La quatrième partie se nomme "Mieux se nourrir, mieux produire : Quand on veut, on peut". On a là des exemples de personnes en situation de précarité ou revenus modestes à qui il ne reste plus qu’à tenter de réduire au maximum leurs dépenses alimentaires, une fois leurs dépenses essentielles réalisées. Contrairement à certaines idées reçues, ces gens ne restreignent pas leur budget de nourriture pour des achats destiné à leurs loisirs (comme une sortie culturelle, un voyage ou du matériel audiovisuel). Quelques informations paraissant parfois spontanément perçues comme insolites arrivent, comme celle qui indique qu’en soixante ans le budget consacré à l’alimentation est passé dans les familles de près de 35% à 16%. Il aurait été bon d’avoir les chiffres pour 2024, car on sait que, depuis l’arrivée du covid et le déclenchement de la guerre en Ukraine, les prix des produits alimentaires ont sérieusement augmenté.

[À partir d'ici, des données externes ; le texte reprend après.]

(** * Bluff-Bar-Game: a shallow embedding of [src/game.cpp]

    The game of [game.cpp] is a single-threaded state machine: four seats,
    a current-seat pointer, a survive counter per player name and the last
    hidden play of every seat.  The classes [Player<string>] and [Game]
    become records, the member functions become functions on those records,
    and the three external sources of nondeterminism ([rand()], [cin] and
    the shuffled deck) become explicit arguments.  What the program writes
    to [cout] is kept as a list of events. *)

From Stdlib Require Import Ascii String.
From stdpp Require Import base numbers list strings gmap fin_maps sorting.

Local Open Scope Z_scope.

(** ** Cards and players *)

(** [Player<string>] and [Deck<string>] are only instantiated at
    [std::string]; a card is the string on it. *)
Abbreviation Card := string.

Definition Magic : Card := "Magic"%string.

Module Player.

Record t := mk {
  name : string;
  hand : list Card;
  alive : bool
}.

(** [Player(const string& n) : name(n), alive(true) {}] *)
Definition new (n : string) : t := mk n [] true.

Definition setAlive (status : bool) (p : t) : t :=
  mk (name p) (hand p) status.

Definition setHand (newHand : list Card) (p : t) : t :=
  mk (name p) newHand (alive p).

(** [removeCardAt]: the guard [idx >= 0 && idx < (int)hand.size()] and
    then [hand.erase(hand.begin() + idx)]; this is the function on the
    hand vector, [removeCardAt] below lifts it to the player. *)
Definition eraseAt (idx : Z) (h : list Card) : list Card :=
  if (0 <=? idx) && (idx <? Z.of_nat (length h))
  then delete (Z.to_nat idx) h
  else h.

Definition removeCardAt (idx : Z) (p : t) : t :=
  setHand (eraseAt idx (hand p)) p.

(** [playCards(n)]: pop from the back while [i < n] and the hand is not
    empty.  [k] counts the iterations that are left. *)
Fixpoint popBack (k : nat) (h played : list Card) : list Card * list Card :=
  match k with
  | O => (played, h)
  | S k' =>
      match last h with
      | None => (played, h)
      | Some c => popBack k' (removelast h) (played ++ [c])
      end
  end.

Definition playCards (n : Z) (p : t) : list Card * t :=
  let '(played, h) := popBack (Z.to_nat n) (hand p) [] in
  (played, setHand h p).

End Player.

Abbreviation Player := Player.t.

(** ** The correctness predicate of a play *)

(** The [for] loop of [playIsCorrect] over a non-empty vector. *)
Fixpoint allMatch (played : list Card) (focus : Card) : bool :=
  match played with
  | [] => true
  | c :: rest =>
      if negb (String.eqb c focus) && negb (String.eqb c Magic)
      then false
      else allMatch rest focus
  end.

Definition playIsCorrect (played : list Card) (focus : Card) : bool :=
  match played with
  | [] => false
  | _ => allMatch played focus
  end.

(** ** The game state *)

(** What the program prints, kept as data.  Only the player names and the
    card counts that a line of output carries are recorded. *)
Inductive Event :=
| Reveal (who : string) (cards : list Card)
| PlayedWrongly (who : string)
| RightToQuestion (who : string)
| WrongToQuestion (who : string)
| BombThird (who : string)
| BombDied (who : string)
| BombSurvived (who : string)
| HumanPlayed (n : nat)
| BotPlayed (who : string) (n : nat)
| AskHuman
| HumanDeclined
| DecidesToQuestion (who : string)
| DecidesNot (who : string)
| Forced (who : string).

Record Game := mkGame {
  players : list Player;
  currentPlayerIndex : Z;
  surviveCount : gmap string Z;
  lastPlayedByIndex : list (list Card)
}.

(** A seat that is read outside the vector.  In C++ that read is undefined;
    the theorems exclude it by hypothesis wherever it would matter. *)
Definition nobody : Player := Player.mk "" [] false.

Definition at_index {A} (d : A) (l : list A) (i : Z) : A :=
  if i <? 0 then d else nth (Z.to_nat i) l d.

Definition playerAt (g : Game) (i : Z) : Player := at_index nobody (players g) i.

Definition numPlayers (g : Game) : Z := Z.of_nat (length (players g)).

(** The test [p.isAlive() && !p.getHand().empty()]. *)
Definition canAct (p : Player) : bool :=
  Player.alive p && negb (bool_decide (Player.hand p = [])).

(** [surviveCount[name]] as an rvalue: a missing key reads as 0. *)
Definition survived (g : Game) (nm : string) : Z :=
  default 0 (surviveCount g !! nm).

Definition withPlayers (ps : list Player) (g : Game) : Game :=
  mkGame ps (currentPlayerIndex g) (surviveCount g) (lastPlayedByIndex g).

Definition withCurrent (i : Z) (g : Game) : Game :=
  mkGame (players g) i (surviveCount g) (lastPlayedByIndex g).

Definition withSurvive (nm : string) (v : Z) (g : Game) : Game :=
  mkGame (players g) (currentPlayerIndex g) (<[nm := v]> (surviveCount g))
         (lastPlayedByIndex g).

Definition withLastPlayed (i : Z) (played : list Card) (g : Game) : Game :=
  mkGame (players g) (currentPlayerIndex g) (surviveCount g)
         (<[Z.to_nat i := played]> (lastPlayedByIndex g)).

(** A member call through a reference [players[i]]: the player at seat [i]
    is changed in place by [f]. *)
Definition updPlayer (i : Z) (f : Player → Player) (g : Game) : Game :=
  if i <? 0 then g else withPlayers (alter f (Z.to_nat i) (players g)) g.

(** [getNextAlivePlayer]: the loop [for (i = 1; i <= n; ++i)], with [%] the
    truncating remainder of C++.  The program calls it with [start] at
    least -1, so [start + i] is never negative; for a smaller [start] the
    remainder can be negative, an index C++ leaves undefined, and the model
    reads [nobody] there, who cannot act. *)
Fixpoint nextAliveFrom (ps : list Player) (n start i : Z) (fuel : nat) : Z :=
  match fuel with
  | O => -1
  | S fuel' =>
      let idx := Z.rem (start + i) n in
      if canAct (at_index nobody ps idx) then idx
      else nextAliveFrom ps n start (i + 1) fuel'
  end.

Definition getNextAlivePlayer (g : Game) (start : Z) : Z :=
  let n := numPlayers g in
  if n =? 0 then -1
  else nextAliveFrom (players g) n start 1 (length (players g)).

Definition countAlivePlayers (g : Game) : Z :=
  Z.of_nat (length (filter (λ p, Player.alive p = true) (players g))).

Definition countAliveWithCards (g : Game) : Z :=
  Z.of_nat (length (filter (λ p, canAct p = true) (players g))).

(** [findPlayerIndex]: first seat carrying the name, or -1. *)
Fixpoint findFrom (i : Z) (ps : list Player) (nm : string) : Z :=
  match ps with
  | [] => -1
  | p :: rest =>
      if String.eqb (Player.name p) nm then i else findFrom (i + 1) rest nm
  end.

Definition findPlayerIndex (g : Game) (nm : string) : Z :=
  findFrom 0 (players g) nm.

(** ** Challenge resolution *)

(** The bomb block that [handleQuestioning] runs on the party at fault
    (lines 200-213 for the player who played, 226-239 for the questioner;
    the two copies differ in the subject only).  [subj] is the seat the
    reference points to, [rnd] the value of [rand()]. *)
Definition bombRisk (subj : Z) (rnd : Z) (g : Game) : Game * list Event :=
  let nm := Player.name (playerAt g subj) in
  if 2 <=? survived g nm then
    (withSurvive nm 0 (updPlayer subj (Player.setAlive false) g), [BombThird nm])
  else if Z.rem rnd 3 =? 0 then
    (withSurvive nm 0 (updPlayer subj (Player.setAlive false) g), [BombDied nm])
  else
    (withSurvive nm (survived g nm + 1) g, [BombSurvived nm]).

(** Lines 215-220 and 241-246: hand the turn to the questioner. *)
Definition giveTurnTo (nm : string) (g : Game) : Game :=
  let idx := findPlayerIndex g nm in
  if negb (idx =? -1) then withCurrent idx g
  else
    let fallback := getNextAlivePlayer g (-1) in
    withCurrent (if negb (fallback =? -1) then fallback else 0) g.

(** [handleQuestioning(questioner, playerWhoPlayed, played, focus)].  The
    two references are seats of [players]: [qi] and [pi]. *)
Definition handleQuestioning (qi pi : Z) (played : list Card) (focus : Card)
    (rnd : Z) (g : Game) : Game * bool * list Event :=
  let qname := Player.name (playerAt g qi) in
  let pname := Player.name (playerAt g pi) in
  let correctPlay := playIsCorrect played focus in
  if negb correctPlay then
    let '(g1, ev) := bombRisk pi rnd g in
    (giveTurnTo (Player.name (playerAt g1 qi)) g1, true,
     [Reveal pname played; PlayedWrongly pname; RightToQuestion qname] ++ ev)
  else
    let '(g1, ev) := bombRisk qi rnd g in
    (giveTurnTo (Player.name (playerAt g1 qi)) g1, true,
     [Reveal pname played; WrongToQuestion qname] ++ ev).

(** ** One turn *)

(** What one iteration of the inner [while (!roundOver)] loop takes from
    outside: the indices the human settled on (zero based, as left in
    [chosen] by the input loop), the character typed at the y/n prompt, and
    the values of the calls to [rand()]. *)
Record Inputs := mkInputs {
  chosen : list Z;
  answer : ascii;
  playRand : Z;
  askRand : Z;
  bombRand : Z
}.

(** The variables of the round: the game and the two flags of [play]. *)
Record Round := mkRound {
  game : Game;
  roundOver : bool;
  anyQuestionAsked : bool
}.

(** How an iteration leaves: through [break], or back to the loop test
    ([continue], or the end of the body). *)
Inductive Flow := Break | Next.

(** [sort(chosen.rbegin(), chosen.rend())]: descending. *)
Definition sortDescending (l : list Z) : list Z := merge_sort Z.ge l.

(** The removal loop of the human turn.  [hand] is a reference to the
    player's own vector, so [hand[idx]] reads the hand as it is after the
    removals made so far. *)
Fixpoint takeChosen (idxs : list Z) (h played : list Card)
    : list Card * list Card :=
  match idxs with
  | [] => (played, h)
  | idx :: rest =>
      takeChosen rest (Player.eraseAt idx h) (played ++ [at_index ""%string h idx])
  end.

(** Lines 359-366. *)
Definition humanPlay (sel : list Z) (p : Player) : list Card * Player :=
  let '(played, h) := takeChosen (sortDescending sel) (Player.hand p) [] in
  (rev played, Player.setHand h p).

(** [nextP.getName().find("Bot") != string::npos] *)
Definition isBot (nm : string) : bool :=
  match String.index 0 "Bot" nm with
  | Some _ => true
  | None => false
  end.

(** [lastPlayedByIndex[curIdx] = played], guarded by [curIdx != -1]. *)
Definition recordPlay (nm : string) (played : list Card) (g : Game) : Game :=
  let curIdx := findPlayerIndex g nm in
  if negb (curIdx =? -1) then withLastPlayed curIdx played g else g.

(** [toCheck]: the recorded play of the named player, empty when the name
    is not found. *)
Definition recordedPlay (nm : string) (g : Game) : list Card :=
  let ownerIdx := findPlayerIndex g nm in
  if negb (ownerIdx =? -1) then at_index [] (lastPlayedByIndex g) ownerIdx else [].

(** The questioning call as the three call sites make it, with the flag
    updates that follow it. *)
Definition question (qi pi : Z) (focus : Card) (rnd : Z) (g : Game)
    : Round * list Event :=
  let toCheck := recordedPlay (Player.name (playerAt g pi)) g in
  let '(g', over, ev) := handleQuestioning qi pi toCheck focus rnd g in
  (mkRound g' over true, ev).

Definition saysYes (ch : ascii) : bool :=
  Ascii.eqb ch "y" || Ascii.eqb ch "Y".

Section Turn.

Variable focus : Card.
Variable inp : Inputs.

(** Lines 294-299. *)
Definition skipStep (r : Round) : Flow * Round * list Event :=
  let g := game r in
  let nxt := getNextAlivePlayer g (currentPlayerIndex g) in
  if nxt =? -1 then (Break, mkRound g true (anyQuestionAsked r), [])
  else (Next, mkRound (withCurrent nxt g) (roundOver r) (anyQuestionAsked r), []).

(** The human turn after the input loops, in its two parts.  [cur] is
    the seat that [currentPlayer] was bound to at the top of the
    iteration.  Lines 359-375: the cards leave the hand and the play is
    recorded. *)
Definition humanPlays (cur : Z) (g : Game) : Game * list Event :=
  let played := (humanPlay (chosen inp) (playerAt g cur)).1 in
  let g1 := updPlayer cur (λ p, (humanPlay (chosen inp) p).2) g in
  let g2 := recordPlay (Player.name (playerAt g1 cur)) played g1 in
  (g2, [HumanPlayed (length played)]).

(** Lines 377-394: the next player is looked up and, if it is a bot,
    decides. *)
Definition humanChallenged (cur : Z) (r : Round) (g2 : Game)
    : Flow * Round * list Event :=
  let next := getNextAlivePlayer g2 (currentPlayerIndex g2) in
  if next =? -1 then (Break, mkRound g2 true (anyQuestionAsked r), [])
  else
    let nextName := Player.name (playerAt g2 next) in
    if isBot nextName then
      if Z.rem (askRand inp) 100 <? 30 then
        let '(r', ev') := question next cur focus (bombRand inp) g2 in
        (Next, r', [DecidesToQuestion nextName] ++ ev')
      else
        (Next, mkRound g2 (roundOver r) (anyQuestionAsked r),
         [DecidesNot nextName])
    else (Next, mkRound g2 (roundOver r) (anyQuestionAsked r), []).

(** Lines 401-411. *)
Definition botPlays (cur : Z) (g : Game) : Game * list Event :=
  let n := Z.rem (playRand inp) 3 + 1 in
  let played := (Player.playCards n (playerAt g cur)).1 in
  let g1 := updPlayer cur (λ p, (Player.playCards n p).2) g in
  let g2 := recordPlay (Player.name (playerAt g1 cur)) played g1 in
  (g2, [BotPlayed (Player.name (playerAt g2 cur)) (length played)]).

Le cinquième et dernier volet s’intitule "100% sain et durable : Un projet irréaliste ?". Sept affirmations (à entraver plus ou moins) suivent : "La plupart des consommateurs et consommatrices ne veulent pas aller vers une alimentation plus responsable", "Les légumes moches, les clients n’en veulent pas", "On doit produire beaucoup pour nourrir tout le monde", "Si on relocalise la production, on ne pourra pas nourrir tous les Français et Françaises", "Une alimentation de qualité et abordable n’est possible qu’au détriment des producteurs", "Les agriculteurs et agricultrices n’ont aucune envie ni aucun intérêt à ce que ça change", "Le système actuel n’est pas parfait, mais c’est le seul viable".